▶ _Task prompt_
Print the first line of the material below and each line after it, exactly as written, ending with the line that contains "Definition vector_type_qualifier_push (v".

▶ _Exercise inputs_

(* ===== verification/VectorAux.v ===== *)
(** * struct vector_type_qualifier and struct vector_read_cmd

    Models the two other growable vectors of [libelftc_dem_gnu3.c]: the
    qualifiers read in front of a type, and the stack of commands that tells
    nested readers what they are inside of. *)
From S2P Require Import Prelude CString Platform VectorStr.

Inductive type_qualifier :=
  | TYPE_PTR | TYPE_REF | TYPE_CMX | TYPE_IMG | TYPE_EXT | TYPE_RST | TYPE_VAT
  | TYPE_CST | TYPE_VEC | TYPE_RREF.

#[global] Instance type_qualifier_eq_dec : EqDecision type_qualifier.
Proof. solve_decision. Defined.

Record vector_type_qualifier := VectorTypeQualifier {
  q_capacity : Z;
  q_container : list type_qualifier;
  ext_name : vector_str;
}.

Definition q_size (v : vector_type_qualifier) : Z := zlength (q_container v).

Inductive read_cmd :=
  | READ_FAIL | READ_NEST | READ_TMPL | READ_EXPR | READ_EXPL | READ_LOCAL
  | READ_TYPE | READ_FUNC | READ_PTRMEM.

#[global] Instance read_cmd_eq_dec : EqDecision read_cmd.
Proof. solve_decision. Defined.

(** [data] is NULL or points at the qualifier vector of the caller that pushed
    the item; that caller does not touch the vector until it has popped the
    item, so the item carries the vector's value. *)
Record read_cmd_item := ReadCmdItem {
  item_cmd : read_cmd;
  item_data : option vector_type_qualifier;
}.

Record vector_read_cmd := VectorReadCmd {
  r_capacity : Z;
  r_container : list read_cmd_item;
}.

Definition r_size (v : vector_read_cmd) : Z := zlength (r_container v).

Definition SIZEOF_QUALIFIER : Z := 4.
Definition SIZEOF_CMD_ITEM : Z := 16.

Section Ops.
Context {P : Platform}.

(** ** Qualifiers *)
Definition vector_type_qualifier_dest (v : vector_type_qualifier) : comp nat unit :=
  vector_str_dest (ext_name v).

Definition vector_type_qualifier_init : comp nat (option vector_type_qualifier) :=
  p ← malloc (SIZEOF_QUALIFIER * VECTOR_DEF_CAPACITY);
  match p with
  | None => mret None
  | Some _ =>
      e ← vector_str_init;
      mret (match e with
            | None => None
            | Some e => Some (VectorTypeQualifier VECTOR_DEF_CAPACITY [] e)
            end)
  end.

Definition vector_type_qualifier_push (v : vector_type_qualifier) (t : type_qualifier)
    : comp nat (bool * vector_type_qualifier) :=
  let append v := VectorTypeQualifier (q_capacity v) (q_container v ++ [t]) (ext_name v) in
  if q_size v =? q_capacity v then
    let tmp_cap := BUFFER_GROW (q_capacity v) in
    p ← malloc (SIZEOF_QUALIFIER * tmp_cap);
    match p with
    | None => mret (false, v)
    | Some _ =>
        mret (true, append (VectorTypeQualifier tmp_cap (q_container v) (ext_name v)))
    end
  else mret (true, append v).

(** ** Commands *)
Definition vector_read_cmd_dest (v : vector_read_cmd) : comp nat unit := mret tt.

(** The most recent item with the command. *)
Definition vector_read_cmd_find (v : vector_read_cmd) (dst : read_cmd)
    : option read_cmd_item :=
  match dst with
  | READ_FAIL => None
  | _ => find (fun i => bool_decide (item_cmd i = dst)) (rev (r_container v))
  end.

Definition vector_read_cmd_init : comp nat (option vector_read_cmd) :=
  p ← malloc (SIZEOF_CMD_ITEM * VECTOR_DEF_CAPACITY);
  mret (match p with
        | None => None
        | Some _ => Some (VectorReadCmd VECTOR_DEF_CAPACITY [])
        end).

Definition vector_read_cmd_pop (v : vector_read_cmd) : bool * vector_read_cmd :=
  if r_size v =? 0 then (false, v)
  else (true, VectorReadCmd (r_capacity v) (removelast (r_container v))).

Definition vector_read_cmd_push (v : vector_read_cmd) (cmd : read_cmd)
    (data : option vector_type_qualifier) : comp nat (bool * vector_read_cmd) :=
  let append v := VectorReadCmd (r_capacity v) (r_container v ++ [ReadCmdItem cmd data]) in
  if r_size v =? r_capacity v then
    let tmp_cap := BUFFER_GROW (r_capacity v) in
    p ← malloc (SIZEOF_CMD_ITEM * tmp_cap);
    match p with
    | None => mret (false, v)
    | Some _ => mret (true, append (VectorReadCmd tmp_cap (r_container v)))
    end
  else mret (true, append v).
End Ops.

(** ** Specification *)
Definition q_ok (v : vector_type_qualifier) (qs : list type_qualifier) (es : list bytes) : Prop :=
  0 < q_capacity v /\ q_size v <= q_capacity v /\ q_container v = qs /\ vec_ok (ext_name v) es.

Definition r_ok (v : vector_read_cmd) (its : list read_cmd_item) : Prop :=
  0 < r_capacity v /\ r_size v <= r_capacity v /\ r_container v = its.

Section Specs.
Context {P : Platform}.

Lemma vector_type_qualifier_init_ok n :
  exists r n', vector_type_qualifier_init n = Ok r n' /\ (n <= n')%nat /\
    (never_oom -> is_Some r) /\ (forall v, r = Some v -> q_ok v [] []).
Proof.
  unfold vector_type_qualifier_init. run1. destruct (malloc_ok _ _) eqn:Hm.
  - destruct (vector_str_init_ok (S n)) as (e & He & Hoom & Hok). run He.
    eexists _, _. split; [done|]. split; [lia|]. destruct e as [e|].
    + split; [eauto|]. intros v [= <-]. unfold q_ok, q_size, VECTOR_DEF_CAPACITY, zlength. cbn. split_and!; auto; lia.
    + split; [|done]. intros H. by destruct (Hoom H).
  - eexists _, _. split; [done|]. split; [lia|]. split; [|done].
    intros Ho. by rewrite Ho in Hm.
Qed.

Lemma vector_type_qualifier_push_ok v t qs es n :
  q_ok v qs es ->
  exists b v' n', vector_type_qualifier_push v t n = Ok (b, v') n' /\ (n <= n')%nat /\
    q_ok v' (if b then qs ++ [t] else qs) es /\ (never_oom -> b = true).
Proof.
  intros (Hc & Hs & <- & He). unfold vector_type_qualifier_push.
  pose proof (BUFFER_GROW_gt _ Hc).
  assert (zlength (q_container v ++ [t]) = q_size v + 1) as Hlen.
  { unfold q_size. rewrite zlength_app. done. }
  destruct (Z.eqb_spec (q_size v) (q_capacity v)).
  - run1. destruct (malloc_ok _ _) eqn:Hm; eexists _, _, _; (split; [done|]); (split; [lia|]).
    + split; [|done]. unfold q_ok, q_size in *. cbn. rewrite Hlen. split_and!; auto; lia.
    + split; [done|]. intros Ho. by rewrite Ho in Hm.
  - eexists _, _, _. split; [done|]. split; [lia|]. split; [|done].
    unfold q_ok, q_size in *. cbn. rewrite Hlen. split_and!; auto; lia.
Qed.

Lemma vector_read_cmd_push_ok v c d its n :
  r_ok v its ->
  exists b v' n', vector_read_cmd_push v c d n = Ok (b, v') n' /\ (n <= n')%nat /\
    r_ok v' (if b then its ++ [ReadCmdItem c d] else its) /\ (never_oom -> b = true).
Proof.
  intros (Hc & Hs & <-). unfold vector_read_cmd_push.
  pose proof (BUFFER_GROW_gt _ Hc).
  assert (zlength (r_container v ++ [ReadCmdItem c d]) = r_size v + 1) as Hlen.
  { unfold r_size. rewrite zlength_app. done. }
  destruct (Z.eqb_spec (r_size v) (r_capacity v)).
  - run1. destruct (malloc_ok _ _) eqn:Hm; eexists _, _, _; (split; [done|]); (split; [lia|]).
    + split; [|done]. unfold r_ok, r_size in *. cbn. rewrite Hlen. split_and!; auto; lia.
    + split; [done|]. intros Ho. by rewrite Ho in Hm.
  - eexists _, _, _. split; [done|]. split; [lia|]. split; [|done].
    unfold r_ok, r_size in *. cbn. rewrite Hlen. split_and!; auto; lia.
Qed.

Lemma removelast_snoc {A} (l : list A) x : removelast (l ++ [x]) = l.
Proof. rewrite removelast_app by done. apply app_nil_r. Qed.

Lemma vector_read_cmd_pop_ok v its i :
  r_ok v (its ++ [i]) -> exists v', vector_read_cmd_pop v = (true, v') /\ r_ok v' its.
Proof.
  intros (Hc & Hs & Hq). unfold vector_read_cmd_pop, r_size in *. rewrite Hq in *.
  rewrite zlength_app in *. change (zlength [i]) with 1 in *. pose proof (zlength_nonneg its).
  rewrite (proj2 (Z.eqb_neq _ _)) by lia. eexists. split; [done|].
  unfold r_ok, r_size. cbn. rewrite removelast_snoc. split_and!; auto; lia.
Qed.

Lemma vector_read_cmd_find_snoc v its i dst :
  r_container v = its ++ [i] -> dst <> READ_FAIL ->
  vector_read_cmd_find v dst
  = if decide (item_cmd i = dst) then Some i
    else vector_read_cmd_find (VectorReadCmd (r_capacity v) its) dst.
Proof.
  intros Hv Hd. unfold vector_read_cmd_find. rewrite Hv, rev_unit. cbn.
  destruct dst; try done; case_decide; by case_bool_decide.
Qed.
End Specs.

▶ _Solution_
(* ===== verification/VectorAux.v ===== *)
(** * struct vector_type_qualifier and struct vector_read_cmd

    Models the two other growable vectors of [libelftc_dem_gnu3.c]: the
    qualifiers read in front of a type, and the stack of commands that tells
    nested readers what they are inside of. *)
From S2P Require Import Prelude CString Platform VectorStr.

Inductive type_qualifier :=
  | TYPE_PTR | TYPE_REF | TYPE_CMX | TYPE_IMG | TYPE_EXT | TYPE_RST | TYPE_VAT
  | TYPE_CST | TYPE_VEC | TYPE_RREF.

#[global] Instance type_qualifier_eq_dec : EqDecision type_qualifier.
Proof. solve_decision. Defined.

Record vector_type_qualifier := VectorTypeQualifier {
  q_capacity : Z;
  q_container : list type_qualifier;
  ext_name : vector_str;
}.

Definition q_size (v : vector_type_qualifier) : Z := zlength (q_container v).

Inductive read_cmd :=
  | READ_FAIL | READ_NEST | READ_TMPL | READ_EXPR | READ_EXPL | READ_LOCAL
  | READ_TYPE | READ_FUNC | READ_PTRMEM.

#[global] Instance read_cmd_eq_dec : EqDecision read_cmd.
Proof. solve_decision. Defined.

(** [data] is NULL or points at the qualifier vector of the caller that pushed
    the item; that caller does not touch the vector until it has popped the
    item, so the item carries the vector's value. *)
Record read_cmd_item := ReadCmdItem {
  item_cmd : read_cmd;
  item_data : option vector_type_qualifier;
}.

Record vector_read_cmd := VectorReadCmd {
  r_capacity : Z;
  r_container : list read_cmd_item;
}.

Definition r_size (v : vector_read_cmd) : Z := zlength (r_container v).

Definition SIZEOF_QUALIFIER : Z := 4.
Definition SIZEOF_CMD_ITEM : Z := 16.

Section Ops.
Context {P : Platform}.

(** ** Qualifiers *)
Definition vector_type_qualifier_dest (v : vector_type_qualifier) : comp nat unit :=
  vector_str_dest (ext_name v).

Definition vector_type_qualifier_init : comp nat (option vector_type_qualifier) :=
  p ← malloc (SIZEOF_QUALIFIER * VECTOR_DEF_CAPACITY);
  match p with
  | None => mret None
  | Some _ =>
      e ← vector_str_init;
      mret (match e with
            | None => None
            | Some e => Some (VectorTypeQualifier VECTOR_DEF_CAPACITY [] e)
            end)
  end.

Definition vector_type_qualifier_push (v : vector_type_qualifier) (t : type_qualifier)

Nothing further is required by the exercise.